**Stored data:**
(* ===== verification/Toolbox.v ===== *)
(** * The tools as an agent sees them

    Models which tools the gateway serves - the routers of the tool files of
    [bastion-gateway/src] and their combination in [server.rs] - and the tools that
    describe the gateway to an agent: the briefing, the suggestion of a template and
    the configuration ([orientation_tools.rs]) and the doctors ([doctor_tools.rs]).
    A router is the list of the names under which its tools are called, which are
    those of the functions; an answer is the value that is written as JSON, or the
    text of its field [error]. *)

From S2P Require Import Prelude Fmt Normalizer Orientation Experience Catalog.

(** ** The routers *)

Definition catalog_tools : list string :=
  ["experience_list"; "experience_get"; "assertion_list"; "assertion_run"; "assertion_dry_run"]%string.
Definition doctor_tools : list string := ["doctor_list"; "doctor_run"; "doctor_explain"]%string.
Definition advice_tools : list string := ["advice_list"; "advice_get"; "advice_suggest"; "advice_configure"]%string.
Definition enrichment_tools : list string :=
  ["enrichment_optimizer_report"; "enrichment_retention_info"; "enrichment_retention_cleanup";
   "enrichment_health"]%string.
Definition orientation_tools : list string :=
  ["sandbox_orient_me"; "sandbox_suggest_template"; "sandbox_capacity_check"; "sandbox_optimal_config";
   "sandbox_get_config"; "sandbox_set_config"; "sandbox_config_history"]%string.
Definition metrics_tools : list string := ["sandbox_metrics_history"; "sandbox_resource_usage"]%string.
Definition sandbox_tools : list string :=
  ["sandbox_create"; "sandbox_run"; "sandbox_run_stream"; "sandbox_write"; "sandbox_read"; "sandbox_list_files";
   "sandbox_list_templates"; "sandbox_terminate"; "sandbox_cancel"; "sandbox_info"; "sandbox_list";
   "sandbox_pool_stats"; "sandbox_health"; "sandbox_metrics"; "sandbox_register_artifact"; "sandbox_prepare";
   "sandbox_snapshot"; "sandbox_sync"; "sandbox_list_capabilities"; "sandbox_list_artifacts"]%string.

(** The router of the gateway: of two tools of one name the later would be called. *)
Definition served_tools : list string :=
  catalog_tools ++ doctor_tools ++ advice_tools ++ enrichment_tools ++ orientation_tools ++ metrics_tools ++
  sandbox_tools.

(** ** The briefing *)

(** The counts of the pool, or that there is none. *)
Record PoolShown := mkPoolShown { psh_active : Z; psh_idle : Z; psh_total : Z }.

Record OrientMeResponse := mkOrientMe {
  om_gateway_version : str; om_provider : str; om_pool_status : option PoolShown;
  om_available_templates : list str; om_capabilities : list str; om_known_limitations : list str;
  om_worker_heartbeat_available : bool
}.

Definition available_templates : list str := map lit
  ["debian:bookworm-slim"; "ubuntu:22.04"; "ubuntu:24.04"; "fedora:39"; "alpine:3.19";
   "eclipse-temurin:21-jdk-maven"; "eclipse-temurin:21-jdk-gradle"; "node:20-slim"; "python:3.12-slim";
   "rust:1.77-slim"; "golang:1.22-alpine"; "ruby:3.3-slim"; "mcr.microsoft.com/dotnet/sdk:8.0";
   "php:8.3-cli"]%string.

Definition capabilities : list string :=
  ["sandbox_create"; "sandbox_run"; "sandbox_run_stream"; "sandbox_prepare"; "sandbox_terminate"; "sandbox_cancel";
   "sandbox_info"; "sandbox_list"; "sandbox_write"; "sandbox_read"; "sandbox_list_files"; "sandbox_sync";
   "sandbox_snapshot"; "sandbox_pool_stats"; "sandbox_health"; "sandbox_metrics"; "sandbox_register_artifact";
   "sandbox_list_capabilities"; "sandbox_list_artifacts"; "sandbox_orient_me"; "sandbox_suggest_template";
   "sandbox_capacity_check"; "sandbox_optimal_config"; "sandbox_get_config"; "sandbox_set_config";
   "sandbox_config_history"]%string.

Definition known_limitations : list str := map lit
  ["Pool mode only supports podman provider"; "Secrets must be pre-configured in the gateway";
   "Worker heartbeat requires workers to send periodic heartbeats";
   "Config changes requiring restart are not auto-restarted"]%string.

(** [version] is that of the package the gateway was built from. *)
Definition sandbox_orient_me (version provider_name : str) (pool : option PoolShown) (hub_connected : bool) :
    OrientMeResponse :=
  mkOrientMe version provider_name pool available_templates (map lit capabilities) known_limitations hub_connected.

Definition sandbox_suggest_template `{UnicodeTables} `{Lowercase} (task_description : str) : TemplateRecommendation :=
  recommend task_description.

Record GetConfigResponse := mkGetConfig {
  gc_pool : option PoolShown; gc_version : str; gc_pre_shared_key_enabled : bool; gc_psk_count : nat;
  gc_notes : list str
}.

Definition sandbox_get_config (version : str) (pool : option PoolShown) (pre_shared_key_enabled : bool)
    (pre_shared_keys : list str) : GetConfigResponse :=
  mkGetConfig pool version pre_shared_key_enabled
    (match pre_shared_keys with [] => 0 | keys => length keys end)
    (map lit ["Auth keys (pre_shared_keys) are redacted for security";
       "Pool configuration is read-only at runtime (use sandbox_set_config to persist changes)";
       "Gateway version cannot be changed at runtime"]%string).

(** ** The doctors *)

Definition no_doctor_registry : str := lit "doctor registry not configured".

Definition doctor_list `{HashOrder} (registry : option DoctorRegistry) :
    result str (nat * list DoctorDescriptor) :=
  match registry with
  | None => Err no_doctor_registry
  | Some r => let doctors := map snd (hash_iter _ (drg_doctors r)) in Ok (length doctors, doctors)
  end.

(** The descriptor with the text it was read from. *)
Definition doctor_explain (registry : option DoctorRegistry) (doctor_id : str) :
    result str (DoctorDescriptor * option str) :=
  match registry with
  | None => Err no_doctor_registry
  | Some r =>
      match drg_doctors r !! doctor_id with
      | None => Err (lit "doctor '" ++ doctor_id ++ lit "' not found")
      | Some descriptor => Ok (descriptor, drg_sources r !! doctor_id)
      end
  end.

(** ** What the briefing promises *)

(** A closed check of membership. *)
Definition all_in (l k : list str) : bool := forallb (fun x => existsb (str_eqb x) k) l.

Lemma all_in_subset l k : all_in l k = true -> l ⊆ k.
Proof.
  intros H x Hx. unfold all_in in H. rewrite forallb_forall in H. rewrite list_elem_of_In in Hx.
  specialize (H x Hx). apply existsb_exists in H as (y & Hy & E). apply str_eqb_eq in E as ->.
  by apply list_elem_of_In.
Qed.

Lemma matching_in_rules `{UnicodeTables} `{Lowercase} tokens rs r n : (r, n) ∈ matching_rules tokens rs -> r ∈ rs.
Proof.
  unfold matching_rules. rewrite list_elem_of_In, filter_In, in_map_iff. intros [(r' & [= -> _] & Hr) _].
  by apply list_elem_of_In.
Qed.

(** The tools of the seven routers have different names, so that none hides another;
    every capability of the briefing is one of them, and those of a sandbox that it
    keeps from the agent are the three below.  Whatever the task, the template that
    is suggested and its alternative are among those the briefing calls available,
    and so is the template of every use case. *)
Theorem briefing_holds `{UnicodeTables} `{Lowercase} (version provider_name task use_case : str) (pool : option PoolShown) (hub : bool) :
  let b := sandbox_orient_me version provider_name pool hub in
  NoDup served_tools /\
  om_capabilities b ⊆ map lit served_tools /\
  List.filter (fun t => negb (existsb (String.eqb t) capabilities)) (orientation_tools ++ metrics_tools ++ sandbox_tools) =
    ["sandbox_metrics_history"; "sandbox_resource_usage"; "sandbox_list_templates"]%string /\
  rec_template (sandbox_suggest_template task) ∈ om_available_templates b /\
  rec_alternative (sandbox_suggest_template task) ∈ om_available_templates b /\
  (forall t, oc_template (optimal_config use_case) = Some t -> t ∈ om_available_templates b).
Proof.
  cbv zeta. cbn [om_capabilities om_available_templates sandbox_orient_me].
  split; [apply (bool_decide_unpack (NoDup served_tools)); by vm_compute|].
  split; [apply all_in_subset; by vm_compute|]. split; [reflexivity|].
  assert (Hrec : rec_template (recommend task) ∈ available_templates /\
                 rec_alternative (recommend task) ∈ available_templates).
  { pose proof (recommend_spec task) as Hs. cbv zeta in Hs.
    assert (Hrules : forall r, r ∈ rules -> lit (ru_template r) ∈ available_templates /\
                                         lit (ru_alternative r) ∈ available_templates).
    { assert (H1 : map (fun r => lit (ru_template r)) rules ⊆ available_templates) by (apply all_in_subset; by vm_compute).
      assert (H2 : map (fun r => lit (ru_alternative r)) rules ⊆ available_templates) by (apply all_in_subset; by vm_compute).
      intros r Hr. split; [apply H1|apply H2]; apply list_elem_of_fmap; by exists r. }
    destruct (matching_rules (tokenize task) rules) as [|m ms] eqn:Em.
    - rewrite Hs. assert (Hf : [rec_template fallback; rec_alternative fallback] ⊆ available_templates)
        by (apply all_in_subset; by vm_compute).
      split; apply Hf; [by left|by right; left].
    - destruct Hs as (r & n & (pre & post & Heq & _) & ->). apply Hrules. eapply (matching_in_rules (tokenize task) _ _ n). rewrite Em, Heq. apply elem_of_app. right. by left. }
  split; [apply Hrec|]. split; [apply Hrec|].
  assert (Hu : map lit ["debian:bookworm-slim"; "ubuntu:24.04"; "python:3.12-slim"]%string ⊆ available_templates)
    by (apply all_in_subset; by vm_compute).
  intros t. unfold optimal_config.
  repeat match goal with |- context [if ?b then _ else _] => destruct b end; intros [= <-]; apply Hu;
    [left|right; left|right; right; left].
Qed.

(** Of the keys of the gateway the configuration shows their number and nothing
    else. *)
Theorem keys_redacted (version : str) (pool : option PoolShown) (enabled : bool) (keys other : list str) :
  sandbox_get_config version pool enabled keys = sandbox_get_config version pool enabled other <->
  length keys = length other.
Proof.
  assert (Hn : forall ks : list str, match ks with [] => 0 | _ => length ks end = length ks) by (by intros []).
  unfold sandbox_get_config. rewrite !Hn. split; [by intros [= ->]|by intros ->].
Qed.

(** ** What the doctors answer *)

(** The last file that describes a doctor. *)
Fixpoint last_described {E} (files : list (result E (TomlDoctor * str))) (id : str) : option (TomlDoctor * str) :=
  match files with
  | [] => None
  | Err _ :: fs => last_described fs id
  | Ok (d, source) :: fs =>
      match last_described fs id with
      | Some x => Some x
      | None => if str_eqb (td_id d) id then Some (d, source) else None
      end
  end.

Lemma loaded_doctors {E} (files : list (result E (TomlDoctor * str))) reg n id :
  let r := fst (load_doctors files reg n) in
  drg_doctors r !! id = match last_described files id with
                        | Some (d, _) => Some (doctor_of_toml d)
                        | None => drg_doctors reg !! id
                        end /\
  drg_sources r !! id = match last_described files id with
                        | Some (_, source) => Some source
                        | None => drg_sources reg !! id
                        end.
Proof.
  revert reg n. induction files as [|[[d source]|e] files IH]; intros reg n; [done| |apply IH].
  cbn [load_doctors last_described]. destruct (IH (mkDoctorRegistry (<[td_id d := doctor_of_toml d]> (drg_doctors reg))
    (<[td_id d := source]> (drg_sources reg))) (n + 1)%N) as [H1 H2]. cbv zeta. rewrite H1, H2.
  destruct (last_described files id) as [[d' source']|]; [done|]. cbn [drg_doctors drg_sources].
  destruct (str_eqb (td_id d) id) eqn:Ei.
  - apply str_eqb_eq in Ei as <-. by rewrite !lookup_insert_eq.
  - assert (td_id d <> id) by (intros Heq; by rewrite Heq, str_eqb_refl in Ei). by rewrite !lookup_insert_ne.
Qed.

(** Over the doctors of a directory: explaining one answers the last file that
    describes it, with its very text, and fails exactly when none does; running one
    fails on the same names with the same error, and the list has as many entries as
    there are names. *)
Theorem doctors_explained `{DebugTables} `{JsonValue} `{HashOrder} {E}
    (files : list (result E (TomlDoctor * str))) (ports : DoctorPorts) (id sandbox trace : str) :
  let r := fst (load_doctors files (mkDoctorRegistry ∅ ∅) 0) in
  doctor_explain (Some r) id =
    match last_described files id with
    | Some (d, source) => Ok (doctor_of_toml d, Some source)
    | None => Err (lit "doctor '" ++ id ++ lit "' not found")
    end /\
  (forall e, doctor_run ports (Some (fun i => drg_doctors r !! i)) id sandbox trace = DoctorFailed e <->
             doctor_explain (Some r) id = Err e) /\
  exists doctors, doctor_list (Some r) = Ok (size (drg_doctors r), doctors) /\
    forall d, d ∈ doctors <-> exists i s, doctor_explain (Some r) i = Ok (d, s).
Proof.
  cbv zeta. set (r := fst (load_doctors files (mkDoctorRegistry ∅ ∅) 0)).
  split; [|split].
  - unfold doctor_explain. destruct (loaded_doctors files (mkDoctorRegistry ∅ ∅) 0 id) as [K1 K2]. fold r in K1, K2.
    rewrite K1, K2. cbn [drg_doctors drg_sources]. by destruct (last_described files id) as [[d s]|]; rewrite ?lookup_empty.
  - intros e. unfold doctor_run, doctor_explain. destruct (drg_doctors r !! id) as [d|].
    + destruct (gw_run_checks _ _ _ _ _ _) as [[? ?] ?]. done.
    + by split; intros [= <-].
  - eexists. split.
    + cbn [doctor_list]. f_equal. f_equal. rewrite length_map, (Permutation_length (hash_iter_perm _ (drg_doctors r))).
      by rewrite length_map_to_list.
    + intros d. rewrite list_elem_of_fmap. split.
      * intros ([i d'] & -> & Hin). apply elem_of_hash_iter in Hin. exists i, (drg_sources r !! i).
        unfold doctor_explain. by rewrite Hin.
      * intros (i & s & Hd). unfold doctor_explain in Hd. destruct (drg_doctors r !! i) as [d'|] eqn:Ed; [|done].
        injection Hd as <- _. exists (i, d'). split; [done|]. by apply elem_of_hash_iter.
Qed.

**Work task:**
Lines from the top of the data above through the line with "[bastion-gateway/src] and their", both ends included: copy them exactly, nothing more.

**Answer box:**
(* ===== verification/Toolbox.v ===== *)
(** * The tools as an agent sees them

    Models which tools the gateway serves - the routers of the tool files of
    [bastion-gateway/src] and their combination in [server.rs] - and the tools that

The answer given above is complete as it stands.